Maj Maciej, Hernik Karolina, Tyszkiewicz Kaja, Owe-Larsson Maja, Sztokfisz-Ignasiak Alicja, Malejczyk Jacek, Janiuk Izabela
Department of Histology and Embryology, Center of Biostructure Research, Medical University of Warsaw, Warsaw, Poland.
Institute of Health Sciences, Faculty of Medical and Health Sciences, University of Siedlce, Siedlce, Poland.
Front Immunol. 2025 Apr 30;16:1567874. doi: 10.3389/fimmu.2025.1567874. eCollection 2025.
Chromogranin A (CgA), mostly known as a nonspecific neuroendocrine tumor marker, was the first glycoprotein from the granin family characterized as a prohormone for various bioactive peptides including vasostatin I/II (VS-I, VS-II), catestatin (CST), chromofungin (CHR), pancreastatin (PST), WE-14, and others. CgA and its derivatives present various functions, often antagonistic, in maintaining body homeostasis and influencing the immune system. This review aims to summarize the not fully understood role of CgA and its derivatives in inflammation, autoimmunity, and infections. CgA seems to be involved in the complex pathophysiology of cardiovascular disorders, neurodegenerative diseases, and other conditions where immune system dysfunction plays a role in the onset and development of the disease (e.g. systemic lupus erythematosus (SLE), inflammatory bowel disease (IBD), or rheumatoid arthritis (RA)). However, the direct immunomodulatory role of CgA is difficult to assess since many of its activities may be linked with its peptides. CST and VS-I are considered anti-inflammatory molecules, due to M2 macrophage polarization stimulation and downregulation of certain proinflammatory cytokines. Conversely, PST is reported to stimulate proinflammatory M1 macrophage polarization and Th1 lymphocyte response. Thus, the final effects of CgA in inflammation may depend on its cleavage pattern. Additionally, peptides like CST, VS-I, or CHR exert direct antimicrobial/antifungal activities. CgA, WE-14, and other less-known CgA-derived peptides have also been reported to trigger autoimmune responses, highly studied in type 1 diabetes mellitus. Overall, CgA and its derivatives have an interesting but complex role in immunity, however, their specific roles require further research.

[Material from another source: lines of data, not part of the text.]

Section foreign.
Context {W : Type} `{Backend W, !Clock W, !Pg W, FilterLibs} (R : relation W) `{!PreOrder R}.
Hypothesis Hput : forall p, preserves R (be_Put p).
Hypothesis Hwrite : forall h p, preserves R (be_Write h p).
Hypothesis Hclose : forall h, preserves R (be_Close h).
Hypothesis Hcommit : forall t f, preserves R (be_Commit t f).
Hypothesis Hget : forall p, preserves R (be_Get p).
Hypothesis Hlist : forall p, preserves R (be_List p).
Hypothesis Hdelete : forall p, preserves R (be_Delete p).
Hypothesis Hsleep : forall d, preserves R (time_Sleep d).
Hypothesis Hswitch : preserves R pg_switch_wal.
Context (Now : W -> time).

Lemma onAddFile_keeps rc mb : preserves R (onAddFile Now rc mb).
Proof. unfold onAddFile, flush. keeping. Qed.

Lemma record_upload_keeps p e res : preserves R (record_upload Now p e res).
Proof.
  unfold record_upload. apply preserves_bind; [tc_solve|apply onAddFile_keeps|intros rc].
  match goal with |- preserves _ (match ?x with _ => _ end) => destruct x as [[start tli] mb] end. keeping.
Qed.

Lemma FindSegment_keeps tli name : preserves R (FindSegment tli name).
Proof. unfold FindSegment. keeping. Qed.

Lemma wait_loop_keeps fuel tli segs deadline delay w r w' : wait_loop fuel tli segs deadline delay w = Some (r, w') -> R w w'.
Proof.
  revert delay w. induction fuel as [|fuel IH]; intros delay w; cbn [wait_loop]; [done|].
  assert (Hm : preserves R (wrapping "WAL-wait" (missingSegments tli segs))).
  { unfold missingSegments. apply preserves_wrapping, preserves_forM; [tc_solve|]. intros out n _. apply preserves_bind; [tc_solve|apply FindSegment_keeps|keeping]. }
  specialize (Hm w). destruct (wrapping "WAL-wait" (missingSegments tli segs) w) as [[[|m ms]|e] w1]; cbn [snd] in Hm; [by intros [= _ <-]| |by intros [= _ <-]].
  destruct (deadline <? time_Now w1); [by intros [= _ <-]|]. pose proof (preserves_wrapping R "WAL-wait" _ (Hsleep delay) w1) as Hs.
  destruct (wrapping "WAL-wait" (time_Sleep delay) w1) as [[u|e] w2]; cbn [snd] in Hs; [|intros [= _ <-]; by etrans].
  intros Hrun. etrans; [exact Hm|]. etrans; [exact Hs|]. by eapply IH.
Qed.

Lemma WaitForWAL_keeps tli segs timeout : preserves R (WaitForWAL tli segs timeout).
Proof.
  intros w. unfold WaitForWAL. destruct (length segs =? 0)%nat; [done|]. destruct (wait_loop _ tli segs _ _ w) as [[r w1]|] eqn:E; [|done].
  by apply wait_loop_keeps in E.
Qed.

Lemma take_bracket_keeps opts segSize p : preserves R (take_bracket opts segSize p).
Proof.
  unfold take_bracket, switchAndCurrentLSN, AcquireBracketWAL, hashWALSegments. apply preserves_bind; [tc_solve|keeping|intros stop].
  apply preserves_bind; [tc_solve| |intros segs].
  { apply preserves_wrapping. repeat match goal with |- preserves _ (match ?x with _ => _ end) => destruct x end; keeping. apply WaitForWAL_keeps. }
  apply preserves_bind; [tc_solve| |keeping]. destruct (walRecordsNeeded _); [|keeping]. apply preserves_wrapping, preserves_forM; [tc_solve|]. intros out n _.
  apply preserves_bind; [tc_solve|apply preserves_wrapping, FindSegment_keeps|keeping].
Qed.
End foreign.

(** ** The run *)

Section run.
Context {W : Type} (st : nat -> Backend W) (laws : forall i, @BackendLaws W (st i)).
Hypothesis Hapart : forall i j, i <> j -> @apart W (st i) (st j) (laws j).

#[local] Instance first_storage : Backend W := st 0%nat.
#[local] Instance first_laws : BackendLaws W := laws 0%nat.

Context `{!Clock W, !ClockLaws W, !Pg W} (pg_laws : forall j, @PgLaws W (st j) (laws j) _ _).
Context `{!BaseBackup W} (bb_laws : forall j, @BaseBackupLaws W (st j) (laws j) _) `{FilterLibs, !Host W, !Disk W}.
Context (Now : W -> time) (sched : string -> tee -> move) (n : nat) (id : string).
Hypothesis Hid : own_id id.

Abbreviation view_at i := (@view W (st i) (laws i)).
Abbreviation same_at i := (@same_outside W (st i) (laws i)).
Abbreviation quiet_at i := (@untouched W (st i) (laws i)).

(** What happens in the first storage only is not seen in the others. *)
Lemma seen_at {A} (K : string -> Prop) (m : M W A) j : preserves (same_outside K) m -> (j <> 0%nat -> preserves (quiet_at j) m) -> preserves (same_at j K) m.
Proof.
  intros H0 Hj w. destruct j as [|j]; [apply H0|]. destruct (Hj (Nat.neq_succ_0 j) w) as [Hv _]. intros q _. by rewrite Hv.
Qed.

Lemma record_upload_at j p e res w : own_checkpoint id (l_rc p) -> same_at j (checkpoint_key id) w (snd (record_upload Now p e res w)).
Proof.
  intros Hrc. destruct j as [|j].
  - unfold record_upload. unfold bind. match goal with |- context [onAddFile Now ?rc ?mb] => destruct (onAddFile_outside Now id Hid rc mb w Hrc) as (rc' & w2 & -> & Hc & _) end.
    match goal with |- context [match ?x with _ => _ end] => destruct x as [[start tli] mb] end. exact Hc.
  - pose proof (Hapart 0%nat (S j) ltac:(done)) as [Fput Fwrite Fclose Fcommit Fget Fstat Flist Fdelete]. intros q _.
    exact (f_equal (lookup q) (proj1 (record_upload_keeps (quiet_at (S j)) Fput Fwrite Fclose Fcommit Fdelete Now p e res w))).
Qed.

Lemma take_bracket_at j opts segSize p w : same_at j wal_key w (snd (take_bracket opts segSize p w)).
Proof.
  destruct j as [|j]; [exact (take_bracket_quiet (PgLaws0:=pg_laws 0%nat) opts segSize p w)|].
  assert (Hq : forall A (m : M W A), preserves (quiet_at (S j)) m -> preserves (same_at (S j) wal_key) m).
  { intros A m Hm v q _. by destruct (Hm v) as [-> _]. }
  pose proof (Hapart 0%nat (S j) ltac:(done)) as [Fput Fwrite Fclose Fcommit Fget Fstat Flist Fdelete].
  refine (take_bracket_keeps (same_at (S j) wal_key) (fun p => Hq _ _ (Fget p)) (fun p => Hq _ _ (Flist p)) _ _ opts segSize p w).
  - intros d. apply (sleep_quiet (PgLaws:=pg_laws (S j))).
  - apply (switch_wal_quiet (PgLaws:=pg_laws (S j))).
Qed.

(** The files of [es] are noted, and in every storage that is alive. *)
Record taken (opts : BackupOptions) (es : list tar_entry) (d : progress * multiState (W:=W)) (w : W) : Prop := {
  tk_tracks : tracks st n (snd d);
  tk_noted : noted id es (fst d);
  tk_stored j : alive (snd d) j -> Forall (stored_entry id (bo_Filter opts) (view_at j w)) (regulars es);
}.

Lemma upload_multi_spec opts es p ms e w r w' : entry_ok e -> is_regular e = true -> te_Name e ∉ te_Name <$> regulars es -> Forall entry_ok (regulars es) ->
  taken opts es (p, ms) w -> upload_multi Now sched opts id p ms e w = (r, w') ->
  (forall j, same_at j (entry_keys id e) w w') /\ forall d, r = Ok d -> taken opts (es ++ [e]) d w'.
Proof.
  intros He Hreg Hnew Hes [Ht Hnt Hst] Hrun. cbn [fst snd] in *. pose proof (own_key id (te_Name e) Hid (eo_key e He)) as (_ & Hk & _).
  unfold upload_multi in Hrun. unfold bind at 1 in Hrun. destruct (store_multi sched (bo_Filter opts) ms (path_Join [id; te_Name e]) e w) as [rs w1] eqn:Es.
  destruct (store_multi_spec st laws Hapart sched _ _ e n ms w rs w1 Hk Ht Es) as [Hout Hok].
  assert (Hout1 : forall j, same_at j (entry_keys id e) w w1) by (intros j; eapply same_outside_mono; [|apply Hout]; intros q ->; by left).
  destruct rs as [[res ms1]|err]; [|by injection Hrun as <- <-]. destruct (Hok res ms1 eq_refl) as (Hfew & _ & stored & Henc & Hb & Hsha & Hv).
  unfold bind in Hrun. cbn [fst snd] in Hrun. pose proof (fun j => record_upload_at j p e res w1 (st_rc id es p Hnt)) as Hrec.
  destruct (record_upload Now p e res w1) as [[p1|err] w2] eqn:Er; cbn [snd] in Hrec; injection Hrun as <- <-.
  2:{ split; [|done]. intros j. etrans; [apply Hout1|]. eapply same_outside_mono; [|apply Hrec]. by right. }
  assert (Hout2 : forall j, same_at j (entry_keys id e) w w2).
  { intros j. etrans; [apply Hout1|]. eapply same_outside_mono; [|apply Hrec]. by right. }
  split; [done|]. intros d [= <-]. destruct (noted_upload Now id Hid es p e res w1 p1 w2 Hreg Hnt Hb Hsha Er) as [Hnt' _].
  split; cbn [fst snd]; [by eapply tracks_fewer|done|]. intros j Hj. destruct Hfew as (_ & _ & Hfew).
  apply (stored_upload (H:=st j) (H0:=laws j) id Hid _ es e w w2 Hes He Hreg Hnew); [apply Hout2|by apply Hst, Hfew|].
  apply (stored_entry_outside (H:=st j) (H0:=laws j) id (checkpoint_key id) _ _ w1 w2); [apply Hrec|by apply checkpoint_not_entry|].
  exists stored. rewrite (Hv j Hj). split; [apply lookup_insert_eq|done].
Qed.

嗜铬粒蛋白A(CgA),大多被认为是一种非特异性神经内分泌肿瘤标志物,是颗粒蛋白家族中首个被鉴定为多种生物活性肽前体激素的糖蛋白,这些生物活性肽包括血管抑素I/II(VS-I、VS-II)、抑制素(CST)、嗜铬菌素(CHR)、胰抑制素(PST)、WE-14等。CgA及其衍生物在维持体内稳态和影响免疫系统方面具有多种功能,且常常相互拮抗。本综述旨在总结CgA及其衍生物在炎症、自身免疫和感染中尚未完全明确的作用。CgA似乎参与了心血管疾病、神经退行性疾病以及其他免疫系统功能障碍在疾病发生和发展中起作用的病症(如系统性红斑狼疮(SLE)、炎症性肠病(IBD)或类风湿性关节炎(RA))的复杂病理生理过程。然而,由于CgA的许多活性可能与其肽段相关,其直接的免疫调节作用难以评估。CST和VS-I被认为是抗炎分子,因为它们可刺激M2巨噬细胞极化并下调某些促炎细胞因子。相反,据报道PST可刺激促炎性M1巨噬细胞极化和Th1淋巴细胞反应。因此,CgA在炎症中的最终作用可能取决于其裂解模式。此外,像CST、VS-I或CHR这样的肽具有直接的抗菌/抗真菌活性。CgA、WE-14和其他一些鲜为人知的CgA衍生肽也被报道可引发自身免疫反应,在1型糖尿病中对此有深入研究。总体而言,CgA及其衍生物在免疫中具有有趣但复杂的作用,然而,它们的具体作用仍需进一步研究。